**The problem**
Search the listing below for the word "that" and copy each line where it appears.

**Dataset entries**
(* ===== verification/ReplicaSync.v ===== *)
(** * ReplicaSync: one reconciliation of a CStorVolumeReplica
      (pkg/controllers/replica-controller, pkg/controllers/common)

    The informer handlers that queue a replica of this pool, and the handler that creates its
    dataset, deletes it, or reports its state. *)

From stdpp Require Import base gmap strings list sets pretty.
From Stdlib Require Import Ascii ZArith Lia.
From coqutil Require Import Datatypes.RecordSetters.
From S2P Require Import Prelude Api VolumeApi Version Webhook PoolOps Zcmd Zpool Zfs PoolApi VolumeOps VolumeReplica PoolManager VolumeSync CspiSync.
Import DoubleBraceUpdate.

(** common.QueueOperation, a string with these values. *)
Inductive QueueOperation := QOpAdd | QOpDestroy | QOpModify | QOpSync | QOpOther (s : string).

(** common.QueueLoad *)
Record QueueLoad := { Key : string; Operation : QueueOperation }.

#[export] Instance CStorSnapshotInfo_eq_dec : EqDecision CStorSnapshotInfo.
Proof. solve_decision. Defined.
#[export] Instance CStorVolumeReplicaStatus_eq_dec : EqDecision CStorVolumeReplicaStatus.
Proof. solve_decision. Defined.

(** ** pkg/controllers/common *)

Definition CheckIfPresent (arrStr : list string) (searchStr : string) : bool :=
  existsb (λ str, bool_decide (str = searchStr)) arrStr.

(** [append(l[:i], l[i+1:]...)] moves the elements after [i] one place forward in the array of
    [l]; a slice that still has the old length keeps its last element twice. *)
Definition shift_left {A} (i : nat) (l : list A) : list A :=
  take i l ++ drop (S i) l ++ match last l with Some a => [a] | None => [] end.

(** Whether the volume is in the list, and the list as the caller sees it afterwards. *)
Fixpoint position (x : string) (l : list string) : option nat :=
  match l with
  | [] => None
  | y :: l' => if bool_decide (y = x) then Some 0 else S <$> position x l'
  end.
Definition CheckForInitialImportedPoolVol (vols : list string) (fullvolname : string)
  : bool * list string :=
  match position fullvolname vols with
  | Some i => (true, shift_left i vols)
  | None => (false, vols)
  end.

Section replica_sync.
Context {W : Type} `{OpenebsApi} `{VolumeApi} `{PoolApi} `{PodEnv} `{GoRuntime} `{ZJson} `{BuildInfo}.
Context `{!Shell W} `{!Runner W} `{!Env W} `{!Process W}.
Context `{!ResourceClient W CStorVolumeReplica} `{!PatchClient W CStorVolumeReplica}.

Definition cvr_event (cvr : CStorVolumeReplica) (type reason message : string) (args : list string)
  : M W unit :=
  emit {| ev_object := name cvr; ev_type := type; ev_reason := reason; ev_message := message;
          ev_args := args |}.

(** The loop of PoolNameHandler with [left] attempts after this one, at intervals of five
    seconds. *)
Fixpoint pool_attempts (left : nat) : M W bool :=
  let* (poolname, _) := pool_GetPoolName in
  if bool_decide (poolname = []) || negb (CheckIfPresent poolname GetPoolName) then
    match left with 0 => mret false | S left' => pool_attempts left' end
  else mret true.
Definition PoolNameHandler (cnt : nat) : M W bool := pool_attempts (S cnt).

(** ** Predicates of handler.go *)

Definition IsRightCStorVolumeReplica (cVR : CStorVolumeReplica) : bool :=
  let pool := label (labels cVR) "cstorpoolinstance.openebs.io/uid" in
  negb (bool_decide (TrimSpace pool = "")) && bool_decide (os_Getenv OpenEBSIOCSPIID = pool).
Definition IsDestroyEvent (cVR : CStorVolumeReplica) : bool :=
  negb (bool_decide (om_deletion (cvr_meta cVR) = None)).
Definition same_spec (a b : CStorVolumeReplica) : bool :=
  bool_decide (cvr_TargetIP a = cvr_TargetIP b) && bool_decide (cvr_Capacity a = cvr_Capacity b) &&
  bool_decide (cvr_ZvolWorkers a = cvr_ZvolWorkers b) && bool_decide (cvr_ReplicaID a = cvr_ReplicaID b).
Definition IsOnlyStatusChange (oldCVR newCVR : CStorVolumeReplica) : bool :=
  same_spec oldCVR newCVR && negb (bool_decide (cvr_Status oldCVR = cvr_Status newCVR)).
Definition IsDeletionFailedBefore (cvr : CStorVolumeReplica) : bool :=
  bool_decide (cvr_Phase cvr = CVRStatusDeletionFailed).
Definition IsOnlineStatus (cvr : CStorVolumeReplica) : bool := bool_decide (cvr_Phase cvr = CVRStatusOnline).
Definition IsEmptyStatus (cvr : CStorVolumeReplica) : bool := bool_decide (cvr_Phase cvr = CVRStatusEmpty).
Definition IsInitStatus (cvr : CStorVolumeReplica) : bool := bool_decide (cvr_Phase cvr = CVRStatusInit).
Definition IsRecreateStatus (cvr : CStorVolumeReplica) : bool :=
  bool_decide (cvr_Phase cvr = CVRStatusRecreate).
Definition isCVRCreateStatus (cvr : CStorVolumeReplica) : bool :=
  strings_EqualFold (cvr_Phase cvr) CVRStatusEmpty ||
  strings_EqualFold (cvr_Phase cvr) CVRStatusRecreate ||
  strings_EqualFold (cvr_Phase cvr) CVRStatusInit.
Definition isEmptyReplicaID (cvr : CStorVolumeReplica) : bool := bool_decide (cvr_ReplicaID cvr = "").

(** ** The informer handlers (controller.go)

    The load that is put on the queue, if any.  When the update of an added replica fails the
    client returns an empty object, whose key is queued. *)

Definition enqueueCStorReplica (cvr : CStorVolumeReplica) (op : QueueOperation) : option QueueLoad :=
  match cache_MetaNamespaceKeyFunc (cvr_meta cvr) with
  | Err _ => None
  | OK key => Some {| Key := key; Operation := op |}
  end.

Definition AddFunc (cvrObj : CStorVolumeReplica) : M W (option QueueLoad) :=
  if negb (IsRightCStorVolumeReplica cvrObj) then mret None
  else
    let* _ := cvr_event cvrObj "Normal" "Synced" "Received Resource create event" [] in
    let phase := if IsEmptyStatus cvrObj || IsInitStatus cvrObj then CVRStatusInit else CVRStatusRecreate in
    let* r := call (rUpdate (namespace cvrObj) (cvr_with_phase phase cvrObj)) in
    let cvrObj := match r with OK cvr => cvr | Err _ => cvr_zero end in
    mret (enqueueCStorReplica cvrObj QOpAdd).

Definition UpdateFunc (oldCVR newCVR : CStorVolumeReplica) : M W (option QueueLoad) :=
  if negb (IsRightCStorVolumeReplica newCVR) then mret None
  else if IsDestroyEvent newCVR then
    let* _ := cvr_event newCVR "Normal" "Synced" "Received Resource destroy event" [] in
    mret (enqueueCStorReplica newCVR QOpDestroy)
  else if IsOnlyStatusChange oldCVR newCVR then mret None
  else mret (enqueueCStorReplica newCVR QOpSync).

(** ** The handlers *)

Definition getVolumeReplicaResource (key : string) : M W (result (option CStorVolumeReplica)) :=
  match cache_SplitMetaNamespaceKey key with
  | Err _ => mret (OK None)
  | OK (ns, n) =>
      let* r := reads (λ w, rGet w ns n) in
      match r with
      | Err err => mret (if IsNotFound err then OK None else Err err)
      | OK cvr => mret (OK (Some cvr))
      end
  end.

Definition cvr_with_version (v : VersionDetails) (cvr : CStorVolumeReplica) : CStorVolumeReplica :=
  cvr {{ cvr_VersionDetails := v }}.
Definition cvr_reconcileVersion : CStorVolumeReplica → M W (CStorVolumeReplica * option error) :=
  reconcile_version cvr_VersionDetails cvr_with_version (λ err, err).

Definition cvr_removeFinalizer (cvrObj : CStorVolumeReplica) : M W (option error) :=
  let cvrPatch := [{| Op := "remove"; Path := "/metadata/finalizers"; Value := "" |}] in
  match json_Marshal_patch cvrPatch with
  | Err err => mret (Some (Wrapf err "failed to remove finalizers from cvr {%s}" [name cvrObj]))
  | OK cvrPatchBytes =>
      let* r := call (rPatchObject (Obj:=CStorVolumeReplica) (namespace cvrObj) (name cvrObj)
                        JSONPatchType cvrPatchBytes) in
      match r with
      | Err err => mret (Some (Wrapf err "failed to remove finalizers from cvr {%s}" [name cvrObj]))
      | OK _ => mret None
      end
  end.

(** A status, and an error, for a replica that the handlers change. *)
Definition handled : Type := CStorVolumeReplica * string * option error.

Definition getVolumeReplicaStatus (cVR : CStorVolumeReplica) (fullVolName : string) : M W handled :=
  let* r := Status fullVolName in
  match r with
  | Err err => mret (cVR, cvr_Phase cVR, Some err)
  | OK status => mret (cVR, status, None)
  end.

Definition createVolumeReplica (cVR : CStorVolumeReplica) (fullVolName : string) : M W handled :=
  let quorum := negb (IsRecreateStatus cVR) in
  let generated :=
    if isEmptyReplicaID cVR && (IsEmptyStatus cVR || IsInitStatus cVR) then GenerateReplicaID cVR
    else OK cVR in
  match generated with
  | Err err => mret (cVR, cvr_Phase cVR, Some err)
  | OK cVR =>
      if isEmptyReplicaID cVR then mret (cVR, cvr_Phase cVR, Some (Errorf "ReplicaID is not set" []))
      else
        let* (cVR, err) := CreateVolumeReplica cVR fullVolName quorum in
        match err with
        | Some err =>
            let* _ := cvr_event cVR "Warning" "FailCreate" "failed to create volume replica error: %v" [] in
            mret (cVR, cvr_Phase cVR, Some err)
        | None =>
            let* _ := cvr_event cVR "Normal" "Created" "Resource created successfully" [] in
            getVolumeReplicaStatus cVR fullVolName
        end
  end.

(** The part of cVRAddEventHandler after the list of imported volumes. *)
Definition add_or_create (cVR : CStorVolumeReplica) (fullVolName : string) : M W handled :=
  let* (existingvol, _) := GetVolumes in
  if CheckIfPresent existingvol fullVolName then
    let* _ := cvr_event cVR "Warning" "AlreadyPresent" "Resource already present" [] in
    if isEmptyReplicaID cVR then
      let* r := GetReplicaIDFromZFS fullVolName in
      match r with
      | Err err => mret (cVR, cvr_Phase cVR, Some (Wrapf err "volume replica %s exists" [name cVR]))
      | OK id => getVolumeReplicaStatus (cVR {{ cvr_ReplicaID := id }}) fullVolName
      end
    else getVolumeReplicaStatus cVR fullVolName
  else if isCVRCreateStatus cVR then createVolumeReplica cVR fullVolName
  else mret (cVR, CVRStatusOffline, Some (Errorf "VolumeReplica offline: %v, %v" [name cVR])).

Definition cVRAddEventHandler (cVR : CStorVolumeReplica) (fullVolName : string) : M W handled :=
  let* _ := Mux_Lock in
  let* g := get_globals in
  let* _ := Mux_Unlock in
  let* importedFlag :=
    if g_IsImported g then
      let '(flag, vols) := CheckForInitialImportedPoolVol (g_ImportedVol g) fullVolName in
      let* _ := set_globals (g_with_volumes vols) in mret flag
    else mret false in
  if (importedFlag : bool) && negb (IsEmptyStatus cVR) then
    let* _ := cvr_event cVR "Normal" "Imported" "Resource imported successfully" [] in
    getVolumeReplicaStatus cVR fullVolName
  else add_or_create cVR fullVolName.

Definition getCVRStatus (cVR : CStorVolumeReplica) : M W handled :=
  match GetVolumeName cVR with
  | Err _ => mret (cVR, "", Some (Errorf "unable to get volume name:%s" []))
  | OK volumeName =>
      let* r := Status volumeName in
      match r with
      | Err err =>
          let* _ := cvr_event cVR "Warning" "FailStatusSync" "Resource status sync failed" [] in
          mret (cVR, "", Some err)
      | OK replicaStatus => mret (cVR, replicaStatus, None)
      end
  end.

Definition restoreCompletedAnnotation : string := "openebs.io/restore-completed".

(** A restored volume gets the address of its target, once. *)
Definition complete_restore (cvrObj : CStorVolumeReplica) (fullVolName : string)
  : M W (result CStorVolumeReplica) :=
  if negb (bool_decide (label (annotations cvrObj) restoreCompletedAnnotation = "true")) then
    mret (OK cvrObj)
  else
    let* r := GetTargetIp fullVolName in
    match r with
    | Err err => mret (Err err)
    | OK targetIp =>
        let* err := if bool_decide (targetIp = "") then SetTargetIp fullVolName (cvr_TargetIP cvrObj)
                    else mret None in
        match err with
        | Some err => mret (Err err)
        | None =>
            mret (OK (with_meta (meta_with_annotations
              (delete IsRestoreVol (delete restoreCompletedAnnotation (annotations cvrObj)))
              (cvr_meta cvrObj)) cvrObj))
        end
    end.

Definition destroy_replica (cvrObj : CStorVolumeReplica) (fullVolName : string) : M W handled :=
  let* err := DeleteVolume fullVolName in
  match err with
  | Some err =>
      let* _ := cvr_event cvrObj "Warning" "FailDestroy" "Resource Destroy failed" [] in
      mret (cvrObj, CVRStatusDeletionFailed, Some err)
  | None =>
      let* err := cvr_removeFinalizer cvrObj in
      match err with
      | Some err =>
          let* _ := cvr_event cvrObj "Warning" "FailRemoveFinalizer" "Resource Destroy failed" [] in
          mret (cvrObj, CVRStatusDeletionFailed, Some err)
      | None => mret (cvrObj, "", None)
      end
  end.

**Exercise answer**
    The informer handlers that queue a replica of this pool, and the handler that creates its
    [l]; a slice that still has the old length keeps its last element twice. *)
    The load that is put on the queue, if any.  When the update of an added replica fails the
(** A status, and an error, for a replica that the handlers change. *)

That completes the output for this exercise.